Марии снилось, будто она босиком идет вспаханным полем и тащит за собой борону. Сзади с бичом плетется Бедняга. Он с каждым шагом приседает и щелкает ее бичом по голым ногам. Мария отбивается от бича, как от овода, и старается идти быстрей. А стороной по шоссе скачет на коне какой-то всадник. Он скачет туда и обратно, молодецки подгоняет коня, и смеется, и свистит.
Лежа рядом с матерью на перине под тулупом, Енька видел другой сон. Он стоит над колодцем и вытаскивает из глубины на свет бадью за бадьей. Енька выплескивает воду прямо на землю. На воде пляшет в сапогах Наташа. Она улыбается Еньке и ловит его за руки. Еньке весело, он делает вид, что сердится. А Наташа все ловит его за руки. Тогда Енька полной бадьей окатывает Наташу с головы до ног. Наташа еще громче смеется, хватает бадью и тянет ее на себя. Енька не отпускает. И оба они, поскользнувшись, падают на землю, катятся в разные стороны по сверкающей и бегущей воде.
На той же перине, но под шубой, спала Санька. И Саньке грезится, будто в люльке лежит она. Люлька подвешена в небе. Люлька ласково и длинно раскачивается. Санька раскидывает руки во всю ширину люльки и все хочет, чтобы ей показалось, будто она летит.
Санька разбрасывает руки и одну из них кладет Зине на голову. Зина сбрасывает Санькину руку, а та опять кладет. Зина видит только тихий свет и теплый ветер. Сама она стоит под березой, и береза склоняет на лицо ей ветку. Зина отстраняет ветку и смотрит вдаль, где ходит и поет в полем Олег.

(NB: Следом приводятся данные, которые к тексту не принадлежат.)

(* ===== verification/SoftMmuProofs.v ===== *)
(** * Correctness of the soft MMU

    The page-table walk ends, and on tables in memory it finds the leaf the
    architecture defines; what the TLB does to the accessed and dirty flags; which
    accesses the checks let through; and, in machine mode, the contract
    [MmuLaws]. *)

From Stdlib Require Import ZArith Lia Bool List.
From stdpp Require Import base numbers list option.
From S2P Require Import Prelude Alu Codec Ckpt Replay Interp Mmu Bus Tlb SoftMmu.

#[local] Open Scope Z_scope.
#[local] Open Scope word_scope.

Section Walk.
  Context {B : Type} {bus : Bus B} (p : tlb_param) (m : ptm).
  Hypothesis Hp : param_ok p.
  Hypothesis Hm : ptm_ok m.

(** One iteration ends the walk or goes down a level. *)
Lemma walk_step (n : nat) (op : mmu_op) (va level base : Z) (b : B) :
  (exists r, walk p (S n) m op va level base b = Some r)
  \/ exists base' b', walk p (S n) m op va level base b = walk p n m op va (level -[UX p] 1) base' b'.
Proof using Type.
  cbn [walk]. destruct (UX p <=? level_shift p m level); [eauto |].
  destruct (bus_load _ _ b) as [b' [pte | | c |]]; eauto.
  destruct (pte_pointer pte); [eauto |].
  destruct (walk_leaf _ _ _ _ _ _ _ _ _); eauto.
Qed.

Lemma walk_overrun (n : nat) (op : mmu_op) (va level base : Z) (b : B) :
  UX p <= level_shift p m level -> walk p (S n) m op va level base b = Some WUb.
Proof using Type. intros H. cbn [walk]. rewrite (proj2 (Z.leb_le _ _) H). reflexivity. Qed.

(** Two levels below the last, the shift is out of range. *)
Lemma walk_below (n : nat) (op : mmu_op) (va base : Z) (b : B) :
  exists r, walk p (S (S n)) m op va (uwrap (UX p) (-1)) base b = Some r.
Proof using Hp Hm.
  destruct (walk_step (S n) op va (uwrap (UX p) (-1)) base b) as [H | (base' & b' & ->)]; [exact H |].
  exists WUb. apply walk_overrun. rewrite uwrap_sub_l.
  destruct Hp as [-> | ->], Hm as [-> | [-> | ->]]; vm_compute; discriminate.
Qed.
Lemma storm_step (m : machine (sys B)) : UX p = 32 \/ UX p = 64 -> breakpoint <> pc (m_hart m) -> storming m ->
  exists m' m'' c b,
    @step1 _ (mmu_sys p) (sys_platform p get_time) exec_fp fl (UX p) inst_decode breakpoint m = Trap m' c b
    /\ handle p m' c b = inr m''
    /\ storming m'' /\ m_instret m'' = m_instret m /\ pc (m_hart m'') = pc (m_hart m).
Proof.
  intros Hw Hb [Hpc Hodd Hd He]. set (h := m_hart m) in *. set (s := m_mmu m) in *.
  assert (Hf : @mmu_fetch _ (mmu_sys p) (pc h) s = Fault s rv_cause_misaligned_fetch (pc h)).
  { cbn [mmu_fetch mmu_sys]. unfold soft_fetch, misaligned. change (2 - 1) with 1.
    replace (pc h .& 1) with 1 by (rewrite (Z.land_ones _ 1), Zmod_odd, Hodd by lia; reflexivity).
    cbn. destruct s; reflexivity. }
  unfold step1. fold h s. rewrite (proj2 (Z.eqb_neq _ _)) by congruence. cbn [andb]. rewrite Hf.
  pose proof (trapped_mtrap (UX p) rv_cause_misaligned_fetch (pc h) h (sys_regs s) Hw ltac:(easy)) as HT.
  cbv zeta in HT. destruct (mtrap _ _ _ _ _) as [h' R'] eqn:EM in HT. destruct HT as [-> _ _ _ _ _ _ _ Hfr].
  eexists _, _, _, _. split; [reflexivity |].
  unfold handle, trap, with_state. cbn [m_dec m_hart m_mmu].
  change (rv_cause_misaligned_fetch =? internal_cause_cli) with false.
  change ((rv_cause_misaligned_fetch =? internal_cause_fatal) || (rv_cause_misaligned_fetch =? internal_cause_poweroff))
    with false.
  change (rv_cause_misaligned_fetch =? internal_cause_reset) with false.
  change (translate_cause (op (m_dec m)) rv_cause_misaligned_fetch (sys_regs s Rmode)) with rv_cause_misaligned_fetch.
  replace (match op (m_dec m) with rv_op_ebreak => true | _ => false end) with false
    by (destruct (op (m_dec m)); reflexivity || contradiction).
  cbv iota zeta.
  rewrite deleg_mask, land_pow2, Hd by (assumption || easy). cbn [negb]. rewrite EM.
  split; [reflexivity |]. cbn [m_instret m_hart m_mmu m_dec sys_regs].
  assert (Hv : R' Rmtvec = sys_regs s Rmtvec) by (apply Hfr; discriminate).
  assert (Hdl : R' Rmedeleg = sys_regs s Rmedeleg) by (apply Hfr; discriminate).
  split; [split | split]; cbn [m_hart m_mmu m_dec sys_regs pc set_pc]; rewrite ?Hv, ?Hdl; auto.
  rewrite <- Hpc. exact Hodd.
Qed.
End Storm.

(** C33: The step loop counts instructions, not traps: on a machine whose program
    counter is an odd [mtvec] (the write mask keeps the low bits) and that does not
    delegate misaligned fetches, no amount of fuel ends [sys_loop], whatever the
    devices, the memory and the count are.  Every fault of the fetch traps to the
    vector, whose fetch faults again; the host does not get control back. *)
Theorem trap_storm {B : Type} {bus : Bus B} {I : Interrupts B} (p : tlb_param) (get_time : Z -> Z)
    (exec_fp : decode -> hart -> Z -> io Z) (fl : flags) (inst_decode : decode -> Z -> decode)
    (breakpoint inststop : Z) (m : machine (sys B)) (fuel : nat) :
  UX p = 32 \/ UX p = 64 -> breakpoint <> pc (m_hart m) -> m_instret m <> inststop -> storming m ->
  sys_loop p get_time exec_fp fl inst_decode breakpoint fuel inststop m = None.
Proof.
  intros Hw Hb Hi Hs. revert m Hb Hi Hs. induction fuel as [| n IH]; intros m Hb Hi Hs;
    cbn [sys_loop]; rewrite (proj2 (Z.eqb_neq _ _) Hi); [reflexivity |].
  destruct (storm_step p get_time exec_fp fl inst_decode breakpoint m Hw Hb Hs)
    as (m' & m'' & c & b & E1 & E2 & H1 & H2 & H3).
  rewrite E1, E2. apply IH; [rewrite H3; exact Hb | rewrite H2; exact Hi | exact H1].
Qed.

Олег на печке в избе рядом с бабушкой, которая не захотела деда оставить в одиночестве. Под Олегом голубой прохладный конь. Конь скачет по разливу. Олег держится за длинные вожжи, а конь тащит его все быстрей, все быстрей. На ногах у Олега высокие валенки с красными самодельными калошами. Олег летит за конем, а из-под валенок встают и хлещут белые фонтаны воды. Потом Олег падает на воду. Но не отпускает вожжи, а несется по разливу, переворачиваясь в воздухе, зажмуриваясь от брызг. Валенки слетают с ног и остаются где-то далеко.

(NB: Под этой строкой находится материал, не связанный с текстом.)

(* ===== verification/PrivExamples.v ===== *)
(** * A concrete privileged processor

    The theorems on traps, control registers and the step loop at concrete
    registers, on the machine of [SoftExamples]. *)

From Stdlib Require Import ZArith Lia Bool List.
From stdpp Require Import base numbers list option.
From S2P Require Import Prelude Alu Operand Meta Codec Decoder Interp Isa Mmu Runloop ProxySim.
From S2P Require Import Ckpt Replay Bus Tlb SoftMmu SoftMmuProofs SoftExamples Priv PrivProofs.
Import Machine.

#[local] Open Scope Z_scope.
#[local] Open Scope word_scope.

(** User mode with interrupts enabled, vectors, breakpoints delegated. *)
Definition regs0 : csrs :=
  csr_put Rmstatus 0xa (csr_put Rmtvec 0x80000100 (csr_put Rstvec 0x80000200
    (csr_put Rmedeleg 8 (fun _ => 0)))).
Definition hart0 : hart := set_pc 0x80000010 hart_init.

Lemma hart0_wf : hart_wf 64 hart0.
Proof. split; [reflexivity | repeat constructor; discriminate | reflexivity | split; reflexivity || discriminate]. Qed.

Lemma regs0_wf : csrs_wf 64 regs0.
Proof. intros r. destruct r; (split; [discriminate | reflexivity]). Qed.

Lemma trap_return_witness :
  exists o R2, do_mret 64 0x80000100 (snd (mtrap 64 2 false hart0 regs0)) = Some (o, R2)
    /\ 0x80000100 +[64] o = 0x80000010 /\ R2 Rmode = rv_mode_U /\ mie_field (R2 Rmstatus) = 1.
Proof.
  destruct (trap_return 64 2 false hart0 regs0 (snd (mtrap 64 2 false hart0 regs0)) 0x80000100 17 1)
    as [Hm _].
  - lia.
  - split; [discriminate | reflexivity].
  - lia.
  - lia.
  - assert (Hu : in_u 2 (regs0 Rmode)) by (split; [discriminate | reflexivity]).
    specialize (Hm Hu). destruct (mtrap 64 2 false hart0 regs0) as [h1 R1] eqn:E.
    cbn [snd] in Hm |- *. destruct Hm as (M1 & _ & _ & H).
    destruct (H eq_refl eq_refl M1) as (o & R2 & E1 & E2 & E3 & E4 & _).
    exists o, R2. rewrite E3, E4. split; [exact E1 | split; [exact E2 | split; reflexivity]].
Defined.

(** An [ecall] from user mode goes to machine mode. *)
Lemma trap_spec_witness :
  exists h' R', trap 64 rv_op_ecall 2 0 hart0 regs0 = Some (h', R')
    /\ pc h' = 0x80000100 /\ R' Rmode = rv_mode_M /\ R' Rmcause = 8.
Proof.
  destruct (trap_spec 64 rv_op_ecall 2 0 hart0 regs0) as (h' & R' & E & H).
  - right. reflexivity.
  - lia.
  - discriminate.
  - change (Z.testbit (regs0 Rmedeleg) (translate_cause rv_op_ecall 2 (regs0 Rmode))) with false in H.
    cbv iota in H. destruct H as [Hh Hm _ Hc _ _ _ _ _].
    exists h', R'. split; [exact E |]. rewrite Hh, Hm, Hc. split; [reflexivity | split; reflexivity].
Defined.

(** User mode sets [MPRV] in [mstatus]; the read is refused, the write is done. *)
Definition dec5 : decode := mkDecode 0 5 0 0 0 rv_op_csrrs rv_codec_i_csr 0 0 0 0 0.
Lemma csr_access_witness :
  exists v, priv_csr 64 (fun n => n) dec5 csr_rs 0x300 0x20000 4 7 hart0 regs0
            = Some (4, put_reg 5 0 hart0, csr_put Rmstatus v regs0, 7)
    /\ Z.testbit v 17 = true /\ Z.testbit v 1 = true.
Proof.
  destruct (csr_access 64 (fun n => n) dec5 csr_rs 0x300 0x20000 4 7 hart0 regs0 Rmstatus
              (mstatus_wmask 64) (all_ones 64)) as (v & E & _ & Hb).
  - right. reflexivity.
  - apply hart0_wf.
  - unfold is_reg. cbn. lia.
  - apply regs0_wf.
  - split; [discriminate | reflexivity].
  - reflexivity.
  - exists v. rewrite !Hb by lia. split; [exact E | split; reflexivity].
Defined.

Lemma user_takes_machine_mode_witness :
  exists R1 R2 h3 R3,
    priv_csr 64 (fun n => n) decode_init csr_rw 0x302 0 4 0 hart0 regs0 = Some (4, hart0, R1, 0)
    /\ priv_csr 64 (fun n => n) decode_init csr_rw 0x305 0x80001234 4 0 hart0 R1 = Some (4, hart0, R2, 0)
    /\ R2 Rmode = rv_mode_U
    /\ trap 64 rv_op_ecall rv_cause_illegal_instruction 0 hart0 R2 = Some (h3, R3)
    /\ R3 Rmode = rv_mode_M /\ pc h3 = 0x80001234.
Proof.
  apply user_takes_machine_mode.
  - right. reflexivity.
  - apply hart0_wf.
  - apply hart0_wf.
  - reflexivity.
  - apply regs0_wf.
  - split; [discriminate | reflexivity].
  - reflexivity.
Defined.

(** No interrupts. *)
#[export] Instance no_interrupts : Interrupts (user_memory unit) := {
  service b := b; irq_pending _ := false; update_time _ b := b;
  timer_pending _ _ b := (b, false); ipi_pending _ _ := false; take_reset b := (b, false) }.

Definition odd_machine : machine (sys (user_memory unit)) :=
  mkMachine (set_pc 0x80000101 hart_init)
    (mkSys (csr_put Rmode 3 (csr_put Rmtvec 0x80000101 (fun _ => 0))) soft0) 0 inst_cache_init decode_init.

Lemma trap_storm_witness :
  sys_loop param_rv64 (fun n => n) (fun _ h _ => Ret h 0) RV_IMA
    decode_inst_rv64 0 200 1 odd_machine = None.
Proof.
  apply trap_storm.
  - right. reflexivity.
  - discriminate.
  - discriminate.
  - split; [reflexivity | reflexivity | reflexivity | discriminate].
Defined.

На те же самые калоши, но уже без валенок, смотрит бабушка. Калоши на столе, они полны вареной картошки. Картошки полопались от кипенья, сахаристо светятся, от них пар. Обжигая руки, бабушка разламывает картошки, ест их. Красные калоши покрыты по́том. Сколько бабушка ни ест, картошек не убывает. Но бабушка все боится, что не останется на семью, она хочет отказаться есть, но не может остановиться. И вдруг калоши шагают по столу. Они делают шаг, второй, спускаются на лавку, ступают на подоконник, прыгают на улицу и, широко шагая по воде, вместе с картошкой уходят в деревню. Дед вскакивает с кровати и, как есть, тоже через окно выпрыгивает на улицу и гонится за калошами.

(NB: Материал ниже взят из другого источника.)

(** A claim takes the lowest source. *)
Lemma plic_claim_spec (p : plic) : plic_ok p ->
  let (p', v) := plic_claim p in
  plic_ok p' /\ pending p' = pending p
  /\ (v = 0 <-> forall i, 0 <= i < 32 -> claimable p i = false)
  /\ (v <> 0 -> 1 <= v <= 32 /\ claimable p (v - 1) = true /\ (forall i, 0 <= i < v - 1 -> claimable p i = false))
  /\ (forall i, 0 <= i < 32 -> Z.testbit (served p') i = Z.testbit (served p) i || (i =? v - 1)).
Proof.
  intros Hp. pose proof (plic_mask_zero p Hp) as H0. pose proof (plic_mask_range p Hp) as Hm. unfold plic_claim.
  destruct (Z.eqb_spec (plic_mask p) 0) as [E | E]; cbn [negb].
  - split; [exact Hp | split; [reflexivity | split; [split; [intros _; apply H0, E | reflexivity] | split; [lia |]]]].
    intros i Hi. rewrite (proj2 (Z.eqb_neq i _)) by lia. rewrite orb_false_r. reflexivity.
  - destruct (ctz_spec 32 (plic_mask p)) as (C1 & C2 & C3). set (i := ctz 32 (plic_mask p)) in *.
    assert (Hi : i < 32).
    { destruct (Z.lt_ge_cases i 32); [assumption |]. exfalso. apply E, Z.bits_inj'. intros j Hj. rewrite Z.bits_0.
      destruct (Z.lt_ge_cases j 32); [apply C2; lia | apply (testbit_high 32); [exact Hm | lia]]. }
    split; [split; [apply Hp |] | split; [reflexivity | split; [| split]]].
    + apply lor_range; [lia | apply Hp | apply uwrap_range; lia].
    + split; [lia |]. intros H. exfalso. apply E, H0, H.
    + intros _. replace (i + 1 - 1) with i by lia. rewrite <- testbit_plic_mask by lia. split; [lia |].
      split; [apply C3; lia |]. intros j Hj. rewrite <- testbit_plic_mask by lia. apply C2. lia.
    + intros j Hj. cbn [served]. rewrite Z.lor_spec, testbit_irq_bit by lia.
      replace (i + 1 - 1) with i by lia. rewrite (Z.eqb_sym i j). reflexivity.
Qed.

Lemma plic_complete_spec (n : Z) (p : plic) : in_u 32 n -> plic_ok p ->
  let p' := plic_complete 32 n p in
  plic_ok p' /\ pending p' = pending p
  /\ forall i, 0 <= i < 32 -> Z.testbit (served p') i = Z.testbit (served p) i && negb (i =? n - 1).
Proof.
  intros Hn Hp. unfold plic_complete. cbv zeta.
  destruct (Z.eq_dec n 0) as [-> |].
  { change (0 -[32] 1 <? 32) with false. cbv iota. split; [exact Hp | split; [reflexivity |]].
    intros i Hi. rewrite (proj2 (Z.eqb_neq i _)) by lia. rewrite andb_true_r. reflexivity. }
  rewrite (uwrap_small 32 (n - 1)) by (unfold in_u in *; lia).
  destruct (Z.ltb_spec (n - 1) 32).
  - unfold in_u in Hn. split; [split; [apply Hp |] | split; [reflexivity |]].
    + apply land_range; [lia | apply Hp | apply uwrap_range; lia].
    + intros i Hi. cbn [served]. rewrite Z.land_spec, testbit_bnot, testbit_irq_bit by lia.
      rewrite (proj2 (Z.ltb_lt i 32)), (Z.eqb_sym i (n - 1)) by lia. reflexivity.
  - split; [exact Hp | split; [reflexivity |]]. intros i Hi. rewrite (proj2 (Z.eqb_neq i _)) by lia.
    rewrite andb_true_r. reflexivity.
Qed.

А в конце улицы спит Калина. И сон у Калины тяжкий. Калина разбирает избу. Она снимает конек и кладет его в ограду, разбирает крышу. Она сдергивает стропила и по венцу раскатывает стены. С улицы раскатывать не с руки. Калина входит в дом и разбирает его изнутри. Изба увеличивается, бревна делаются тяжелыми, Калине становится жарко. Она сбрасывает платье. Вдруг в глубине сенок она слышит удар. Калина снимает дверь, выбрасывает ее через верх и видит в сенях мужчину. Мужчина пока небольшой, он идет и стучит по стенам кувалдой. Калина хочет запереться, но двери нет. Калина становится маленькой и бежит назад, в комнаты. А мужчина идет и бьет по стенам кувалдой. Калина забивается в угол, съеживается и прячет лицо в колени. Мужчина подходит к ней близко и прямо над головой гулко бьет в стену. Калина просыпается.
Кто-то громко стучит в дверь.
Калина выходит в сени и спрашивает:
– Кто там?
– Отворяй, – говорит голос Бедняги.
– Чего тебе, старая сопля?
– Отворяй, отворяй, – говорит Бедняга по-хозяйски. – Промерз я.
– Чего тебе здесь? Ковыляй до дому.
– Залило дом-то. Некуда. Отворяй. Другим-то отворяешь. Я ведь свой, соседский. Чего гнешься?